WEw l presidente del Gobierno, José Luis Rodríguez Zapatero, está haciendo intentos casi a la desesperada para que España esté representada los próximos días 14 y 15 de noviembre en la cumbre mundial sobre la crisis financiera, que se celebrará en Washington. El viaje a Japón se interpreta también en esa clave, aunque oficialmente se niegue. De momento, todos los esfuerzos han resultado baldíos, dada la determinación del anfitrión, el presidente norteamericano, George Bush, de que a la reunión asista el G-20, un conglomerado de los siete países más ricos del mundo más Rusia (el G-8, en el que no está España) y un grupo de países de economías emergentes, que van desde China hasta Argentina y donde tampoco figura España, pese a que en casi todos los indicadores se encuentra al menos entre los 15 primeros con el mismo Producto Interior Bruto que Canadá y, en algunos casos, con tres veces más PIB.

Hace bien el Gobierno en intentar sentarse a esa mesa. Argumentos sólidos no le faltan: el volumen de la economía española, su condición de tercer país inversor en el extranjero y su potente sistema financiero --con dos bancos entre los 16 mayores del mundo y ninguna entidad con síntomas de tener que ser intervenida por la autoridad monetaria o por el Gobierno-- deberían servir para que Zapatero estuviera en el foro de Washington.

Pero una serie de circunstancias juegan en contra. En primer lugar, la mala relación personal entre Bush y Zapatero. Desde que el presidente del Gobierno español decidió, acertadamente desde el punto de vista de la política e incluso de la legalidad internacional, retirar las tropas españolas de Irak, el dirigente de EEUU ha querido ver en su colega español a un peligroso radical, muy distinto de su antecesor en la Moncloa.

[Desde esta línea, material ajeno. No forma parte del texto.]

Lemma GetNode_partition_segment (n : Node.t) (ds : string) :
  Node.HasNode (Node.String n +:+ "_p" +:+ ds) = false.
Proof.
  unfold Node.HasNode, Node.GetNode.
  change (Node.String Node.BIZ) with "biz".
  change (Node.String Node.FUND) with "fund".
  change (Node.String Node.OPT) with "opt".
  destruct (Node_String_cases n) as [-> | [-> | [-> | ->]]];
    cbv [String.append]; by rewrite !decide_False.
Qed.

Lemma BuildQueueName_value {PS LS C : Type} (w : Life PS LS C) (sid : string) :
  (BuildQueueName sid w).1 = Ret (single_queue sid (node (obj w))).
Proof. by destruct (BuildQueueName_run sid w) as [new ->]. Qed.

Lemma BuildQueueNameByPartition_value {PS LS C : Type} (w : Life PS LS C)
    (sid : string) (v : Z) :
  (BuildQueueNameByPartition sid v w).1
  = Ret (partition_queue sid (node (obj w)) v).
Proof. by destruct (BuildQueueNameByPartition_run sid v w) as [new ->]. Qed.

Lemma passes_submatch {PS : Type} (c : Client PS) (name : string) (m : list string) :
  regexp.FindStringSubmatch (queueNamePattern c) name = m → m ≠ [] →
  passes c name.
Proof. intros <-. done. Qed.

Pero sería una simplificación achacar exclusivamente a ese factor personal la eventual ausencia de España en la cumbre. El Gobierno de Zapatero, en parte por el escaso despliegue del presidente en las tareas diplomáticas, no ha sabido tejer una red sólida de complicidades internacionales, que en estos momentos está pasando factura. Ahora cuenta con el apoyo de Sarkozy, Brown y Durao Barroso, pero el respaldo, aunque en algún caso sea sincero, como el expresado por el primer ministro británico, puede quedar en el terreno retórico. Por otro lado, la salida en tromba del presidente al señalar ante la prensa, convocada de forma urgente exclusivamente para esta cuestión, que iba a dar la batalla por estar en Washington fue un error que puede pasarle factura interna y externa si su apuesta, como se ve hasta ahora, resulta perdedora. España es una potencia de segunda fila --aunque no lo quieran asumir quienes sacan pecho desde posturas triunfalistas--, pero merece estar y hacerse oír en esa cumbre de la que se esperan propuestas para cambiar el marco general del sistema capitalista, gravemente dañado por la actual crisis. No estar no será una tragedia, pero sí un serio revés para quienes pensamos que España tiene un papel crecientemente importante en la nueva era global.